Microsoft PixelSense (formerly called Microsoft Surface) was an interactive surface computing platform that allowed one or more people to use and touch real-world objects, and share digital content at the same time. The PixelSense platform consists of software and hardware products that combine vision based multitouch PC hardware, 360-degree multiuser application design, and Windows software to create a natural user interface (NUI).

==Overview==
Microsoft Surface 1.0, the first version of PixelSense, was announced on May 29, 2007, at the D5 Conference. It shipped to customers in 2008 as an end-to-end solution with Microsoft producing and selling the combined hardware/software platform. It is a 30 in rear-projection display with an integrated PC and five near-infrared (IR) cameras that can see fingers and objects placed on the display. The display is placed in a horizontal orientation, giving it a table-like appearance. The product and its applications are designed so that several people can approach the display from all sides to simultaneously share and interact with digital content. The cameras' vision capabilities enable the product to see a near-IR image of what is placed on the screen, captured at approximately 60 times per second. The Surface platform processing identifies three types of objects touching the screen: fingers, tags, and blobs. Raw vision data is also available and can be used in applications. The device is optimized to recognize 52 simultaneous multitouch points of contact. Microsoft Corporation produced the hardware and software for the Microsoft Surface 1.0 product. Sales of Microsoft Surface 1.0 were discontinued in 2011 in anticipation of the release of the Samsung SUR40 for Microsoft Surface and the Microsoft Surface 2.0 software platform.

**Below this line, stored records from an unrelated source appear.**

(* ===== verification/ChainSnapshot.v ===== *)
(** * Snapshots of the chain (controller.cpp, authorization_manager.cpp,
      resource_limits.cpp, chain_snapshot.hpp)

    [add_to_snapshot] writes the state of a node at its head block and
    [read_from_snapshot] starts a node from it.  The theorem composes the
    snapshot file, the tables, the permissions and the plain indices: a node that
    is started from the snapshot of another one has the same head, the same
    accounts, sequences, transactions, limits and configuration, and tables and
    permissions that differ in their internal ids only. *)

From S2P Require Import Prelude Exceptions Config Merkle Authority Database ResourceLimits Transaction ChainConfig AuthorizationManager BlockHeaderState ForkDatabase ChainDatabase ErrorState Bytes SnapshotStream IteratorCache TransactionContext ApplyContext ContractTables TableSnapshot PermissionSnapshot BlockExecution Genesis.

(** The sections of types: each has the name of its type. *)
Inductive section_kind : Set :=
  | chain_snapshot_header_section
  | genesis_state_section
  | block_state_section
  | account_section
  | account_sequence_section
  | global_property_section
  | dynamic_global_property_section
  | block_summary_section
  | transaction_section
  | generated_transaction_section
  | permission_section
  | permission_link_section
  | resource_limits_section
  | resource_usage_section
  | resource_limits_state_section
  | resource_limits_config_section.

#[export] Instance section_kind_eq_dec : EqDecision section_kind.
Proof. solve_decision. Defined.

(** [snapshot_section_traits::section_name]: the names of types are distinct,
    ASCII, and none of them is the name of the section of tables. *)
Class type_names : Type := {
  section_name : section_kind → bytes;
  section_name_ok k : name_ok (section_name k);
  section_name_inj k k' : section_name k = section_name k' → k = k';
  section_name_types k : section_name k ≠ contract_tables }.

(** The order in which an index is walked: that of the ids, which the model of
    an index with another unique key does not keep. *)
Class index_order : Type := {
  walk {K A} `{Countable K} : gmap K A → list (K * A);
  walk_perm {K A} `{Countable K} (m : gmap K A) : walk m ≡ₚ map_to_list m }.

(** The reflected members of an account: [code_activated] is not one of them. *)
Abbreviation account_row := (Z * (Z * Z * bool * Z * digest_type * Z * bytes * bytes))%type.

Definition account_to_row (x : Z * account_object) : account_row :=
  let a := x.2 in
  (x.1, (ao_vm_type a, ao_vm_version a, ao_privileged a, ao_last_code_update a, ao_code_version a, ao_creation_date a,
         ao_code a, ao_abi a)).
Definition account_of_row (r : account_row) : account_object :=
  let '(_, (vm_type, vm_version, privileged, last_code_update, code_version, creation_date, code, abi)) := r in
  AccountObject vm_type vm_version privileged false last_code_update code_version creation_date code abi.

Section snapshot.
Context {K Sig B : Type} `{EqDecision K}.
Context {rules : @header_rules K Sig} {container : multi_index}.
Context {names : type_names} {order : index_order}.
Abbreviation header_state := (@block_header_state K Sig).
Abbreviation fork_database := (@fork_database K Sig B).
Abbreviation block_state := (@block_state K Sig B).
Abbreviation global_row := (option (Z * @producer_schedule_type K) * chain_config)%type.

(** The serialization of the rows. *)
Class chain_codec : Type := {
  version_codec :: row_codec Z;
  genesis_codec :: row_codec (genesis_state K);
  header_state_codec :: row_codec header_state;
  account_codec :: row_codec account_row;
  sequence_codec :: row_codec (Z * account_sequence_object);
  global_codec :: row_codec global_row;
  digest_codec :: row_codec digest_type;
  transaction_codec :: row_codec (digest_type * Z);
  generated_codec :: row_codec generated_transaction_object;
  permission_codec :: row_codec (snapshot_permission_object K);
  link_codec :: row_codec (Z * Z * Z * Z);
  limits_codec :: row_codec (Z * resource_limits_object);
  usage_codec :: row_codec (Z * resource_usage_object);
  state_codec :: row_codec resource_limits_state_object;
  config_codec :: row_codec resource_limits_config_object;
  tables_codec :: table_codec }.

Context {codec : chain_codec}.

(** ** Writing *)

(** What a snapshot is taken of. *)
Record node : Type := Node {
  n_genesis : genesis_state K;
  n_fork : fork_database;
  n_db : block_db K }.

Abbreviation chain n := (bd_chain (n_db n)).
Abbreviation XW := (X ostream_snapshot_writer).

Definition current_version : Z := 1.
Definition minimum_compatible_version : Z := 1.

Definition write_type (k : section_kind) (f : XW unit) : XW unit := write_section (section_name k) f.

(** A section with the rows of an index. *)
Definition write_rows {A} `{row_codec A} (k : section_kind) (l : list A) : XW unit := write_type k (xfor_each l add_row).

(** The objects of [block_summary_object], created once with the ids from 0
    on. *)
Definition block_summaries : Z := 0x10000.
Definition summary_rows (m : gmap Z digest_type) : list digest_type :=
  (λ n, default digest_zero (m !! n)) <$> seqZ 0 block_summaries.

Definition controller_indices (db : block_db K) : XW unit :=
  let c := bd_chain db in
  write_rows account_section (account_to_row <$> walk (ch_accounts c));;
  write_rows account_sequence_section (walk (ch_sequences c));;
  write_rows global_property_section [(ch_proposed c, ch_configuration c)];;
  write_rows dynamic_global_property_section [ch_global_action_sequence c];;
  write_rows block_summary_section (summary_rows (bd_summaries db));;
  write_rows transaction_section (walk (ch_transactions c));;
  write_rows generated_transaction_section (walk (ch_generated c)).*2.

(** [authorization_manager::add_to_snapshot]. *)
Definition authorization_add_to_snapshot (db : @authorization_db K) : XW unit :=
  write_type permission_section (xfor_each (walk_permissions db) (add_permission db));;
  write_rows permission_link_section (walk (links db)).

(** [resource_limits_manager::add_to_snapshot]: [pending] is not reflected. *)
Definition limits_add_to_snapshot (db : resource_limits_db) : XW unit :=
  write_rows resource_limits_section ((λ x, (x.1.2, x.2)) <$> walk (db_limits db));;
  write_rows resource_usage_section (walk (db_usage db));;
  write_rows resource_limits_state_section [db_state db];;
  write_rows resource_limits_config_section [db_config db].

Definition add_to_snapshot (n : node) : XW unit :=
  write_rows chain_snapshot_header_section [current_version];;
  write_rows genesis_state_section [n_genesis n];;
  write_type block_state_section (h ← xderef (head_block (n_fork n)); add_row (bs_header_state h));;
  controller_indices (n_db n);;
  add_contract_tables_to_snapshot (ch_contracts (chain n));;
  authorization_add_to_snapshot (ch_authorization (chain n));;
  limits_add_to_snapshot (ch_limits (chain n)).

(** [controller::write_snapshot]. *)
Definition write_snapshot (pending : bool) (n : node) : XW unit :=
  xasserts (negb pending) block_validate_exception;;
  add_to_snapshot n.

(** ** Reading *)

Abbreviation XR := (X istream_snapshot_reader).

Definition in_section {A} (name : bytes) (f : istream_snapshot_reader → res (A * istream_snapshot_reader)) : XR A := λ r,
  match read_section name f r with
  | Some (Ok (a, r')) => Some (Ok a, r')
  | Some (Throw e) => Some (Throw e, r)
  | None => None
  end.

(** One row. *)
Definition read_one {A} `{row_codec A} (k : section_kind) : XR A :=
  in_section (section_name k) (λ r, '(a, _, r) ← read_row unpack_row r; mret (a, r)).

(** All rows, into an index. *)
Definition read_all {A D} `{row_codec A} (k : section_kind) (create : A → D → res D) (db : D) : XR D :=
  in_section (section_name k) (read_rows unpack_row create db).
(** X10: a column that the type inference calls primary_key, foreign_key or
    distinct_categorical is never the x or the y of a rule-based proposal:
    every column a proposal names is categorical, numerical or datetime in
    the kinds [get_column_datatype] returns. *)
Theorem key_columns_are_never_proposed (t : table) (proposals : list pydict)
    (e : pydict) (n : string) :
  NoDup (df_columns t) ->
  manual_viz_service.generate_manual_suggestions t = Ok proposals ->
  e ∈ proposals ->
  dict_get e "x" PyNone = PyStr n \/ dict_get e "y" PyNone = PyStr n ->
  exists datatype k,
    manual_viz_service.get_column_datatype t = Ok datatype /\
    adict_get datatype n = Some k /\
    (k = categorical \/ k = numerical \/ k = datetime).
Proof.
  intros Hnd Hg He Hn. rewrite (proposals_closed_form t Hnd) in Hg.
  rewrite (get_column_datatype_distinct t Hnd).
  destruct (first_tz_aware t) as [c0|] eqn:Ef; [discriminate|].
  inversion Hg; subst proposals. clear Hg.
  exists (kinds_of t).
  assert (Hk : forall k m, m ∈ columns_of_kind k t ->
                 adict_get (kinds_of t) m = Some k).
  { intros k m Hm. unfold columns_of_kind in Hm.
    apply list_elem_of_fmap in Hm as (c & -> & Hc).
    apply list_elem_of_filter in Hc as [Hkc Hc]. unfold has_kind in Hkc.
    destruct (manual_viz_service.column_datatype (col_name c) (col_data c))
      as [k'|] eqn:E; [|discriminate].
    rewrite (kinds_of_lookup t c k' Hnd Hc E). f_equal.
    destruct k', k; (reflexivity || discriminate). }
  destruct (proposals_spec_of t e He) as [c Hc|c Hc|a b Ha Hb|d m Hd Hm];
    simpl in Hn; destruct Hn as [Hn|Hn]; inversion Hn; subst.
  - exists categorical. split; [reflexivity|]. split; [now apply Hk | now left].
  - exists numerical. split; [reflexivity|]. split; [now apply Hk | right; now left].
  - exists numerical. split; [reflexivity|]. split; [now apply Hk | right; now left].
  - exists numerical. split; [reflexivity|]. split; [now apply Hk | right; now left].
  - exists datetime. split; [reflexivity|]. split; [now apply Hk | right; now right].
  - exists numerical. split; [reflexivity|]. split; [now apply Hk | right; now left].
Qed.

Microsoft and Samsung partnered to announce the current version of PixelSense, the Samsung SUR40 for Microsoft Surface ("SUR40"), at the Consumer Electronics Show (CES) in 2011. Samsung began shipping the new SUR40 hardware with the Microsoft Surface 2.0 software platform to customers in early 2012.

The Samsung SUR40 is a 40 in LED-backlit LCD with integrated PC and PixelSense technology, which replaces the cameras in the previous product. PixelSense technology enables Samsung and Microsoft to reduce the thickness of the product from 22 inches to 4 inches (22 to 4 in). The size reduction enables the product to be placed horizontally, and adds the capability to be mounted vertically while retaining the ability to recognize fingers, tags, blobs and utilize raw vision data.

==Target market==
PixelSense is designed primarily for use by commercial customers to use in public settings. People interact with the product using direct touch interactions and by placing objects on the screen. Objects of a specific size and shape, or with tag patterns, can be uniquely identified to initiate a preprogrammed response by the computer. The device does not require the use of a traditional PC mouse or keyboard, and generally does not require training or foreknowledge to operate. Additionally, the system is designed to interact with several people at the same time so that content can be shared without the limitations of a single-user device. These combined characteristics place the Microsoft Surface platform in the category of so-called natural user interface (NUI), the apparent successor to the graphical user interface (GUI) systems popularized in the 1980s and 1990s.

Microsoft states that sales of PixelSense are targeted toward the following industry vertical markets: retail; media and entertainment; healthcare; financial services; education; and government. PixelSense is available for sale in over 40 countries, including United States, Canada, Austria, Belgium, Denmark, France, Germany, Ireland, Italy, Norway, Netherlands, Qatar, Saudi Arabia, Spain, Sweden, Switzerland, United Arab Emirates (UAE), United Kingdom (UK), Australia, Korea, India, Singapore, and Hong Kong.

==History==

Demonstration using original Microsoft Surface
(view in higher quality)

The idea for the product was initially conceptualized in 2001 by Steven Bathiche of Microsoft Hardware and Andy Wilson of Microsoft Research.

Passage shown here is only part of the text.